* _Dataset entries_
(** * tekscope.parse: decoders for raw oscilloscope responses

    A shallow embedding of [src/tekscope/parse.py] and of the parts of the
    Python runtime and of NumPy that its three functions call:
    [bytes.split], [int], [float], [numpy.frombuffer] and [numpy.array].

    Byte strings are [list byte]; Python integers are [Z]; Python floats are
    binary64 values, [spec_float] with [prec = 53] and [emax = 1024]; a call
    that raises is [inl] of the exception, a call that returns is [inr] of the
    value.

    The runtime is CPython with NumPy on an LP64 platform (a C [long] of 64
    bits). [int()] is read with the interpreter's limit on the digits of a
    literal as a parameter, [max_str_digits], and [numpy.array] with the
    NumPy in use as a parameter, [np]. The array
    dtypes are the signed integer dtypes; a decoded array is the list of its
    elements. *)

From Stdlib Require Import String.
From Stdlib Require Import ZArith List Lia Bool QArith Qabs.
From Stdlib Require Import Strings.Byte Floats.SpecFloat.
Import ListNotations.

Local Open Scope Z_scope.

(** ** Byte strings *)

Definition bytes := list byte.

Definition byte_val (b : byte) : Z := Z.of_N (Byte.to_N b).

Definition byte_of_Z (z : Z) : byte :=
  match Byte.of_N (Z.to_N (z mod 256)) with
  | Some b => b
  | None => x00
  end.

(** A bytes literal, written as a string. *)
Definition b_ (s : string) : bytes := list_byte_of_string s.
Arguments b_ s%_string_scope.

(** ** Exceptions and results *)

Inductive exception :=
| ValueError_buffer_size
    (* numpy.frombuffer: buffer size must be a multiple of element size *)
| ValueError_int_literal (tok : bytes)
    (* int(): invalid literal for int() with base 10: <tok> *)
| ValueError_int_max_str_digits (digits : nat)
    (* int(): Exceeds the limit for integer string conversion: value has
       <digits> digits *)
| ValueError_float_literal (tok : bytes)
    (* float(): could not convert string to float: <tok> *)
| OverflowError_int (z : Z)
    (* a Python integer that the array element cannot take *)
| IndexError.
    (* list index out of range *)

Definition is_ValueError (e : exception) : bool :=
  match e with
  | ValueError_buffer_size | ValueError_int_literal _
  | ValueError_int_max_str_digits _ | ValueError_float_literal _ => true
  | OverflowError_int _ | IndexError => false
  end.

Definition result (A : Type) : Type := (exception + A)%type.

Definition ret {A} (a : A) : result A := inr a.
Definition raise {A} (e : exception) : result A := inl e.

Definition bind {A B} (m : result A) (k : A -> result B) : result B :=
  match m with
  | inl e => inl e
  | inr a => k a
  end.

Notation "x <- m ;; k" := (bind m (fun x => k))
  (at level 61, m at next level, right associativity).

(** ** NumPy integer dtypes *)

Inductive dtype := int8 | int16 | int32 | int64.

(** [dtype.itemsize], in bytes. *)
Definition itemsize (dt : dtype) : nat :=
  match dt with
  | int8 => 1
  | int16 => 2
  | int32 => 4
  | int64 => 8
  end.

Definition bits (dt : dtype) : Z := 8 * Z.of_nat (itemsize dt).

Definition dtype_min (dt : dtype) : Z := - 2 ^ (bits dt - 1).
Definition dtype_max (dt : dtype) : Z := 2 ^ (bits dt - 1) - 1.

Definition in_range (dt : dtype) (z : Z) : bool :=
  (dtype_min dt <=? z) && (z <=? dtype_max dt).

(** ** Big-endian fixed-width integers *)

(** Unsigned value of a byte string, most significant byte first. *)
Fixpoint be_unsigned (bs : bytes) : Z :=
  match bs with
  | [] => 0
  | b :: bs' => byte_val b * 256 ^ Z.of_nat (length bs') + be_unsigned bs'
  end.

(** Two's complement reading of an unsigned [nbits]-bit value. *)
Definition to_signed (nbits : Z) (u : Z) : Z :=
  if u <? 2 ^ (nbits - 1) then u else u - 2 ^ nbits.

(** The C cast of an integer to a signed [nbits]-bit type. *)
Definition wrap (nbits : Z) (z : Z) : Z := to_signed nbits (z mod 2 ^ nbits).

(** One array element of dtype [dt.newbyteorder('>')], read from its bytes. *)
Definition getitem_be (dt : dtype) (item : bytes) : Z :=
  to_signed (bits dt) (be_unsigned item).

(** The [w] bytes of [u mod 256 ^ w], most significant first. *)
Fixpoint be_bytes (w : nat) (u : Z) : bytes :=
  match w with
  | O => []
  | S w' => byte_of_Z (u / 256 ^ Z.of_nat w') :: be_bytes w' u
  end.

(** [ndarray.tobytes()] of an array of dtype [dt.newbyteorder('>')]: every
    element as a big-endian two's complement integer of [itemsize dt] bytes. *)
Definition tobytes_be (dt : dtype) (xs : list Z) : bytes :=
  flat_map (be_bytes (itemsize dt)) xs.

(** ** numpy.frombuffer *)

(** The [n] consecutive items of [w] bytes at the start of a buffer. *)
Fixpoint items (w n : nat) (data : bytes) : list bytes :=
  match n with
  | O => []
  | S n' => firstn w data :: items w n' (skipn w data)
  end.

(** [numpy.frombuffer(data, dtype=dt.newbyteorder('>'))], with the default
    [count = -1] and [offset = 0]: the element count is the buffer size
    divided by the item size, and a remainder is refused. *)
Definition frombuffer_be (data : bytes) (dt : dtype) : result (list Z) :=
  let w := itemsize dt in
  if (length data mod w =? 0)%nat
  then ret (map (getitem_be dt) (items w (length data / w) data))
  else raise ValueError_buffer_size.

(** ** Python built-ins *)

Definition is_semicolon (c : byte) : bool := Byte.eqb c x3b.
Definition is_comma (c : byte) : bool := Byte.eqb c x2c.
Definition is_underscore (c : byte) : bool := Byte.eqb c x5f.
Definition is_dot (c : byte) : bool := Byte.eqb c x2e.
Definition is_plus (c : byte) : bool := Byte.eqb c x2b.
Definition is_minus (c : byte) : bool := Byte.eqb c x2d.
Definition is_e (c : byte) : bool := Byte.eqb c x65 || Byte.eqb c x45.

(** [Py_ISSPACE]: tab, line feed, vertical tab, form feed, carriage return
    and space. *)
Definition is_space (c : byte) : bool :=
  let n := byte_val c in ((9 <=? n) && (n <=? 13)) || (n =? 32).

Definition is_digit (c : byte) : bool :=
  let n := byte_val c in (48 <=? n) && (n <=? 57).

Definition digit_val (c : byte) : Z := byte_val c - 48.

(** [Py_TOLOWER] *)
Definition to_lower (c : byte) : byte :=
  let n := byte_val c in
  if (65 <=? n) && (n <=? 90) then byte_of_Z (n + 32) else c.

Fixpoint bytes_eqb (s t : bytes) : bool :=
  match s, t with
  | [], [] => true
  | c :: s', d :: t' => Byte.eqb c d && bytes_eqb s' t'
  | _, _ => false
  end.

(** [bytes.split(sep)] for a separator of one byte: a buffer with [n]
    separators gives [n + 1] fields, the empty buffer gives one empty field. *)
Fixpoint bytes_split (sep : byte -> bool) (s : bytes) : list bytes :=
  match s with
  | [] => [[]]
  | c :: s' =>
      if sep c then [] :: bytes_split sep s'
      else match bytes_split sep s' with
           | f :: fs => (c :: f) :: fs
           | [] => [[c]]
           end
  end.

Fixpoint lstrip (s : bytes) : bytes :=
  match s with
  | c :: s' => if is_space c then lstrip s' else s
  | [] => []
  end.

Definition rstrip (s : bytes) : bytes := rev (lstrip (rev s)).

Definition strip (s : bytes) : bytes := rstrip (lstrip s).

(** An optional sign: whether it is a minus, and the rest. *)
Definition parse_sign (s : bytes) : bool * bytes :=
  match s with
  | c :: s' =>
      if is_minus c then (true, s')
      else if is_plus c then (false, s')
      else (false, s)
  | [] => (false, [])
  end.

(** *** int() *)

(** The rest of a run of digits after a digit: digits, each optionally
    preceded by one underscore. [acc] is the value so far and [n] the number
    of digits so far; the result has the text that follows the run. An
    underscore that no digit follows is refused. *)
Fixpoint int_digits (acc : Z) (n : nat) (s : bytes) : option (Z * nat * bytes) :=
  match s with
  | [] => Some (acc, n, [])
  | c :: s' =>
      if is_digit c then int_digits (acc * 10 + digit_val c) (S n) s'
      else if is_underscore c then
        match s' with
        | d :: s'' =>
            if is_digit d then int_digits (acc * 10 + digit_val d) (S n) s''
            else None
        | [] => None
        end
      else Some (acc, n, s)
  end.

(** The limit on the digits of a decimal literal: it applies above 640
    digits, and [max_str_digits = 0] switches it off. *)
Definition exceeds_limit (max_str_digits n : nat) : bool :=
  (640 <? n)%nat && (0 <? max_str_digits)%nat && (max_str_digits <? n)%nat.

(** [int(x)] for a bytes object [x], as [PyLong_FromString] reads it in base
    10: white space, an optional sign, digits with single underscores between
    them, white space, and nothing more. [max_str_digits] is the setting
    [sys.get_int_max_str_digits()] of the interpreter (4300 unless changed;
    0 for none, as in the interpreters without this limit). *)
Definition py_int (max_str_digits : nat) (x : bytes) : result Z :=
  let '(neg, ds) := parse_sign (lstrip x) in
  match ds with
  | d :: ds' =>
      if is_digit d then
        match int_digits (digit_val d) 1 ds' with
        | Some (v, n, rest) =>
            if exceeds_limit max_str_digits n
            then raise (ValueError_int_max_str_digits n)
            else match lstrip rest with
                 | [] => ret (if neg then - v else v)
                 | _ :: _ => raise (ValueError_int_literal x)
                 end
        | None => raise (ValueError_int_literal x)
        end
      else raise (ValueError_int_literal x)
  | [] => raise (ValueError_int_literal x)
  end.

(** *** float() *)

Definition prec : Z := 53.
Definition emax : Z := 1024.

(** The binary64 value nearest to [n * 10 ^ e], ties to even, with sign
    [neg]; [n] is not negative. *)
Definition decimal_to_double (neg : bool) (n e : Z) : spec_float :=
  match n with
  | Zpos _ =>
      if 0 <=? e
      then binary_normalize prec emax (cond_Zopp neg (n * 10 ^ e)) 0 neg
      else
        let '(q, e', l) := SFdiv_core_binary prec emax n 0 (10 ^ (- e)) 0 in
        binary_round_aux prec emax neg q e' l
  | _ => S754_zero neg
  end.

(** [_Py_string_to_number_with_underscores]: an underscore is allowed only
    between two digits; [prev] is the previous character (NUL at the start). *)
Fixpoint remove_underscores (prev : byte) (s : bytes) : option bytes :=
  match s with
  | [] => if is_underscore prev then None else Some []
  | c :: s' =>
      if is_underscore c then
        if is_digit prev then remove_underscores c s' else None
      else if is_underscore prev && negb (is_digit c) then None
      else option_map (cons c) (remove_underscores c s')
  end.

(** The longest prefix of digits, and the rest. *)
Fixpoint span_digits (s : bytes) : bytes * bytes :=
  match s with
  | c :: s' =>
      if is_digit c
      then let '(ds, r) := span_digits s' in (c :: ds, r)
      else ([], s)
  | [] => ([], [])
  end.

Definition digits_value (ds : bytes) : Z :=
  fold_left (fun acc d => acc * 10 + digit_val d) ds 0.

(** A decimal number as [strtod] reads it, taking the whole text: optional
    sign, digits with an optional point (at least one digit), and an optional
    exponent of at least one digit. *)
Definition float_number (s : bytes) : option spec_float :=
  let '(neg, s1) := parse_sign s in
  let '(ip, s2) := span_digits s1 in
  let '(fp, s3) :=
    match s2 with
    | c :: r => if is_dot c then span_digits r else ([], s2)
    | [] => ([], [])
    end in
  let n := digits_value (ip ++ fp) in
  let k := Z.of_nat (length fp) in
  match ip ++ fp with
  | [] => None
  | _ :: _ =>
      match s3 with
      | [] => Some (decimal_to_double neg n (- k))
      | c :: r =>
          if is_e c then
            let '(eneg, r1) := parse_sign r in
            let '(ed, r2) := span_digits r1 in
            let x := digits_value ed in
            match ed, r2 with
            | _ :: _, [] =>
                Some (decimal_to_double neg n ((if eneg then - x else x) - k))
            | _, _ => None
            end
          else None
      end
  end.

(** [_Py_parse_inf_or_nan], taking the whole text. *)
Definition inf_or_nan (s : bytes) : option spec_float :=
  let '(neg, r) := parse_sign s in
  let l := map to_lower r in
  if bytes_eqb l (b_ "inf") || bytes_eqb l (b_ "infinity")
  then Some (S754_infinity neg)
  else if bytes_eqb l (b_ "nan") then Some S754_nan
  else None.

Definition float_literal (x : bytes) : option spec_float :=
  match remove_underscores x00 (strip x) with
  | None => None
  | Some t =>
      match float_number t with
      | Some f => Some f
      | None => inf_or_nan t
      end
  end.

* _What is needed_
What is needed is an exact copy of the lines above, from the one containing "(** [dtype.itemsize], in bytes. *)" through the one containing "to_signed (bits dt) (be_unsigned item).", with nothing added.

* _Solution below_
(** [dtype.itemsize], in bytes. *)
Definition itemsize (dt : dtype) : nat :=
  match dt with
  | int8 => 1
  | int16 => 2
  | int32 => 4
  | int64 => 8
  end.

Definition bits (dt : dtype) : Z := 8 * Z.of_nat (itemsize dt).

Definition dtype_min (dt : dtype) : Z := - 2 ^ (bits dt - 1).
Definition dtype_max (dt : dtype) : Z := 2 ^ (bits dt - 1) - 1.

Definition in_range (dt : dtype) (z : Z) : bool :=
  (dtype_min dt <=? z) && (z <=? dtype_max dt).

(** ** Big-endian fixed-width integers *)

(** Unsigned value of a byte string, most significant byte first. *)
Fixpoint be_unsigned (bs : bytes) : Z :=
  match bs with
  | [] => 0
  | b :: bs' => byte_val b * 256 ^ Z.of_nat (length bs') + be_unsigned bs'
  end.

(** Two's complement reading of an unsigned [nbits]-bit value. *)
Definition to_signed (nbits : Z) (u : Z) : Z :=
  if u <? 2 ^ (nbits - 1) then u else u - 2 ^ nbits.

(** The C cast of an integer to a signed [nbits]-bit type. *)
Definition wrap (nbits : Z) (z : Z) : Z := to_signed nbits (z mod 2 ^ nbits).

(** One array element of dtype [dt.newbyteorder('>')], read from its bytes. *)
Definition getitem_be (dt : dtype) (item : bytes) : Z :=
  to_signed (bits dt) (be_unsigned item).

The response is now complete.